Figure 6.

Topo II is required to stabilize resolved sister chromatids during prometaphase. (A) Spread of metaphase chromosomes from ICRF-193–treated and control cells. Representative metaphase spreads are shown on the left with the frame of the color coding. Scale bars, 5 µm. The proportion of each class of spread is shown on the right (n = 27 for control and 23 for ICRF-193 treatment). The P value was obtained by the chi-square test. (B) The proportion of each configuration of the fluorescence reporter in control and ICRF-193–treated cells. TT75 cells were arrested by a double-thymidine block, released, treated with MK1775 and ICRF-193 (or only with MK1775 for control), and observed by live-cell microscopy, as in Fig. S4 A. Data from individual cells are shown in Fig.
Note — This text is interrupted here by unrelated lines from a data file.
Definition apply_bc_axis0 (b : nat -> R) (a : Form) (bcs : list DirichletBC)
  : (nat -> R) * list Event :=
  let mesh := form_mesh a in
  let bvs := boundary_values_of (function_space a 1) mesh 1 bcs in
  let cl := for_all (apply_bc_cell_axis0 a bvs.1) (mesh_cells mesh) b in
  (cl.1, bvs.2 ++ cl.2 ++ [EvVecApply]).

(** ** Boundary value overwrite: [set_bc] *)

Definition set_bc (b : nat -> R) (L : Form) (bcs : list DirichletBC)
  : (nat -> R) * list Event :=
  let bvs := boundary_values_of (function_space L 0) (form_mesh L) 0 bcs in
  let rows := (map_to_list bvs.1).*1 in
  let values := (map_to_list bvs.1).*2 in
  (vec_set_local values rows b, bvs.2 ++ [EvVecSetLocal values rows; EvVecApply]).

(** ** Matrix assembly: [assemble(PETScMatrix& A)] *)

(** [const bool block_matrix = _a.size() > 1 or _a[0].size() > 1;] *)
Definition block_matrix (a : list (list (option Form))) : Error + bool :=
  if bool_decide (1 < length a) then inr true
  else match a !! 0 with
       | Some row0 => inr (bool_decide (1 < length row0))
       | None => inl OutOfRange
       end.

(** The loop that fills [mats]: one initialised matrix per form of the
    table, a null per absent entry, in row-major order. *)
Definition init_blocks (a : list (list (option Form)))
  : list (option (nat -> nat -> R)) * list Event :=
  for_all (fun p mats =>
             for_all (fun q mats1 =>
                        match q.2 with
                        | Some _ => (mats1 ++ [Some mat_init], [EvMatInit (SubMat p.1 q.1)])
                        | None => (mats1 ++ [None], [])
                        end) (indexed p.2) mats)
          (indexed a) [].

(** [MatNestSetSubMats(A.mat(), nr, NULL, nc, NULL, petsc_mats.data())]
    reads [nr * nc] handles from the array. *)
Definition MatNestSetSubMats (nr nc : nat) (mats : list (option (nat -> nat -> R)))
  (A : PETScMatrix) : Run PETScMatrix :=
  if bool_decide (nr * nc ≤ length mats)
  then mkRun None (MatNest nr nc (take (nr * nc) mats)) [EvNestSetSubMats nr nc]
  else throw OutOfRange A.

(** [*_a[0][0]]. *)
Definition form00 (a : list (list (option Form))) : Error + Form :=
  match a !! 0 with
  | None => inl OutOfRange
  | Some row0 =>
      match row0 !! 0 with
      | None => inl OutOfRange
      | Some None => inl NullPointer
      | Some (Some a00) => inr a00
      end
  end.

(** The [if (A.empty()) ... else throw] part. *)
Definition init_matrix (asm : Assembler) (block : bool) (A : PETScMatrix)
  : Run PETScMatrix :=
  match A with
  | MatEmpty =>
      if block then
        match _a asm !! 0 with
        | Some row0 =>
            and_then (lift (A, (init_blocks (_a asm)).2))
                     (MatNestSetSubMats (length (_a asm)) (length row0)
                                        (init_blocks (_a asm)).1)
        | None => throw OutOfRange A
        end
      else
        match form00 (_a asm) with
        | inl e => throw e A
        | inr _ => mkRun None (MatAIJ mat_init) [EvMatInit WholeMat]
        end
  | _ => throw NotImplemented A
  end.

(** [MatNestGetSubMat(A.mat(), i, j, &subA); PETScMatrix mat(subA);
    this->assemble(mat, *_a[i][j], _bcs);] -- [mat] is a view: what is
    assembled into it is assembled into the block of [A]. *)
Definition assemble_block (i j : nat) (f : Form) (bcs : list DirichletBC)
  (A : PETScMatrix) : Run PETScMatrix :=
  match A with
  | MatNest nr nc subs =>
      if bool_decide (i < nr ∧ j < nc) then
        match subs !! (i * nc + j) with
        | Some (Some m) =>
            let r := assemble_form (SubMat i j) (Some m) f bcs in
            mkRun None (MatNest nr nc (<[i * nc + j := Some r.1]> subs)) r.2
        | _ => throw NullPointer A
        end
      else throw PetscError A
  | _ => throw PetscError A
  end.

Definition assemble_blocks (a : list (list (option Form))) (bcs : list DirichletBC)
  (A : PETScMatrix) : Run PETScMatrix :=
  for_each (fun p A1 =>
              for_each (fun q A2 =>
                          match q.2 with
                          | Some f => assemble_block p.1 q.1 f bcs A2
                          | None => ret A2
                          end) (indexed p.2) A1)
           (indexed a) A.

(** [this->assemble(A, *_a[0][0], _bcs);] *)
Definition assemble_plain (a : list (list (option Form))) (bcs : list DirichletBC)
  (A : PETScMatrix) : Run PETScMatrix :=
  match form00 a with
  | inl e => throw e A
  | inr a00 =>
      match A with
      | MatEmpty => let r := assemble_form WholeMat None a00 bcs in
                    mkRun None (MatAIJ r.1) r.2
      | MatAIJ m => let r := assemble_form WholeMat (Some m) a00 bcs in
                    mkRun None (MatAIJ r.1) r.2
      | MatNest _ _ _ => throw PetscError A
      end
  end.

Definition assemble_matrix (asm : Assembler) (A : PETScMatrix) : Run PETScMatrix :=
  match block_matrix (_a asm) with
  | inl e => throw e A
  | inr block =>
      and_then (init_matrix asm block A) (fun A1 =>
      and_then (if block then assemble_blocks (_a asm) (_bcs asm) A1
                else assemble_plain (_a asm) (_bcs asm) A1) (fun A2 =>
      mkRun None A2 [EvMatApply WholeMat]))
  end.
S4 B. The number of analyzed cells at each time point was between 10 and 21 (mean: 16) for control; 10 and 46 (mean: 30) for ICRF-193, except for the gray-shaded areas where <10 cells were analyzed. (C) Representative live-cell images of the fluorescence reporter in a control or ICRF-193–treated cell. The frame colors match the color coding in B. (D) The proportion of the pink “resolved” state for control or ICRF-193–treated cells plotted against time (left) or during prophase (right). These data were taken from B. The gray-shaded area is as in Fig. 3 F. P value was obtained by chi-square test (n = 366 and 961 for control and ICRF-193–treated cells, respectively). (E) The change in the fluorescence reporter configuration following NEBD. Diagram (left) shows the pipeline of assessment; cells with the pink “resolved” state for four or more time points during prophase (the fraction of such cells shown at bottom) were assessed further. In such cells, configurations during the 20 min following NEBD were scored in control (n = 142 time points) and ICRF-193–treated (n = 254) cells (right). P value was obtained by chi-square test. (F) Diagram explaining the outcome with the inhibited topo II activity.